◆ **What is expected**: Reproduce exactly the lines from the one containing "resources_map b !! p = Some res_empty ->" through the last line of the records below, both included, and nothing else.

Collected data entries
======

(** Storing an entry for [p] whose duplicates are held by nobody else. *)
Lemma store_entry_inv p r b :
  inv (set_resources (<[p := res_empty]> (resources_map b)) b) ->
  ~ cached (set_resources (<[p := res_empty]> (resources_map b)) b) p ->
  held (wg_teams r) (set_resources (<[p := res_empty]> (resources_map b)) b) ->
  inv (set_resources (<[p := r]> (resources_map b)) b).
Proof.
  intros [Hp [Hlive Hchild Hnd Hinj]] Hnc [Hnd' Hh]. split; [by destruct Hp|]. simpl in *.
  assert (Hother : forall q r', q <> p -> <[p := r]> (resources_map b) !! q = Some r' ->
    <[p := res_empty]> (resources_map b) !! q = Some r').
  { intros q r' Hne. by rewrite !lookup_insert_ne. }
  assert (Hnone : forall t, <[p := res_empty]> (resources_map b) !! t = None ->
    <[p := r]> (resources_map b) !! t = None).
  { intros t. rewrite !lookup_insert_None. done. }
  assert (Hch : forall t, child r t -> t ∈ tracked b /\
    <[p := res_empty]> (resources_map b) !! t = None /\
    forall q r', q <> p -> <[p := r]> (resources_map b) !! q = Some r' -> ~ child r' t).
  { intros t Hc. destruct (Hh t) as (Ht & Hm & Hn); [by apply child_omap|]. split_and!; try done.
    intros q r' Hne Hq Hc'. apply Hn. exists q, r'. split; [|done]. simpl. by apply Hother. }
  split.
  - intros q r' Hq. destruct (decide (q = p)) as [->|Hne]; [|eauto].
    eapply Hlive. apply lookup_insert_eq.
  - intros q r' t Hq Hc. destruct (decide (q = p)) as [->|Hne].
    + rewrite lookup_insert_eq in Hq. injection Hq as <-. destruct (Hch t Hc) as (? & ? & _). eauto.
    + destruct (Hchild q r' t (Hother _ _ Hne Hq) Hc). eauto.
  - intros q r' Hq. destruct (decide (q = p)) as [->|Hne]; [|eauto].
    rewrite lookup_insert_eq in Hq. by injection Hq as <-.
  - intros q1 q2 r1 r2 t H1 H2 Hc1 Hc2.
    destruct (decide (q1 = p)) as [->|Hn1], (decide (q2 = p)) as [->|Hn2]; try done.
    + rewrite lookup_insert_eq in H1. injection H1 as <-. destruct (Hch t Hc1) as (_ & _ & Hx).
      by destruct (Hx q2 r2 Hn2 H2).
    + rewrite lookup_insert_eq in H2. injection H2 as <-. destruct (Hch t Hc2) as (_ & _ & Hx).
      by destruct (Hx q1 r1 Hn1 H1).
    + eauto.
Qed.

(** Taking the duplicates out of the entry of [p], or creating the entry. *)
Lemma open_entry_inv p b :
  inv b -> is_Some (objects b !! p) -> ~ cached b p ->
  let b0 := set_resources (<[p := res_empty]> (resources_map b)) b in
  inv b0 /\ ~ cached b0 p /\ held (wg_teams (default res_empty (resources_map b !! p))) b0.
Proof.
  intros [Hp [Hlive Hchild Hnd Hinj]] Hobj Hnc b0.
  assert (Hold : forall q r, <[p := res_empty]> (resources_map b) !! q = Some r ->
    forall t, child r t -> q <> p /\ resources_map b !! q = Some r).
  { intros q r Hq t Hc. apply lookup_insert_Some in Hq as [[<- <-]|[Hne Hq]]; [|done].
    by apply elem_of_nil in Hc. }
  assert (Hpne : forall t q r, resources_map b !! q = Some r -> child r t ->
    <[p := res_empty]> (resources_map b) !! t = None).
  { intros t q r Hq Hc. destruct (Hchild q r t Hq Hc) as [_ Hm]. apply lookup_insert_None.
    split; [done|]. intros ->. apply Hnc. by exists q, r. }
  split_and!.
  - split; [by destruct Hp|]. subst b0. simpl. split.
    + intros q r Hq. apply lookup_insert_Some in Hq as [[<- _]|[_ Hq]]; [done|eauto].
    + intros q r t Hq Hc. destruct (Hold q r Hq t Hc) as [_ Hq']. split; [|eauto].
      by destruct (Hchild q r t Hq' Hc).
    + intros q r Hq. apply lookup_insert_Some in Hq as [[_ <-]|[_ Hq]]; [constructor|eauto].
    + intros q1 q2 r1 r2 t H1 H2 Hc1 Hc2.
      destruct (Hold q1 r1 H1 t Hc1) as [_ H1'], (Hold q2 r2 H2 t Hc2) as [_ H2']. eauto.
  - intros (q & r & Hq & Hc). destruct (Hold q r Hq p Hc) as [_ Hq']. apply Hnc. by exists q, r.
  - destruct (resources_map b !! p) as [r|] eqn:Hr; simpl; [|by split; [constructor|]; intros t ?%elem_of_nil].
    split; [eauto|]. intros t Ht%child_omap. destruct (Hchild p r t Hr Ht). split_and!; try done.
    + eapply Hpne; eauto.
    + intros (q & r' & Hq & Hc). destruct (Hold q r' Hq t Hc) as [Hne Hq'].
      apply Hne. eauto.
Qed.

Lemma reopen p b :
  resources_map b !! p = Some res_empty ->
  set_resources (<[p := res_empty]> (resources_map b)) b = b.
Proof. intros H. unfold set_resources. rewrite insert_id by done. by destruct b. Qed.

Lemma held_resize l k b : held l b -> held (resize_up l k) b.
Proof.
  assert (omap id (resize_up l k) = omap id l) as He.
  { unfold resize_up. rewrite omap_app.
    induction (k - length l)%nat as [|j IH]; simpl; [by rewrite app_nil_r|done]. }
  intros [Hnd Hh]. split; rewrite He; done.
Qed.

======

◆ **Reply to the task**:
  resources_map b !! p = Some res_empty ->
  set_resources (<[p := res_empty]> (resources_map b)) b = b.
Proof. intros H. unfold set_resources. rewrite insert_id by done. by destruct b. Qed.

Lemma held_resize l k b : held l b -> held (resize_up l k) b.
Proof.
  assert (omap id (resize_up l k) = omap id l) as He.
  { unfold resize_up. rewrite omap_app.
    induction (k - length l)%nat as [|j IH]; simpl; [by rewrite app_nil_r|done]. }
  intros [Hnd Hh]. split; rewrite He; done.
Qed.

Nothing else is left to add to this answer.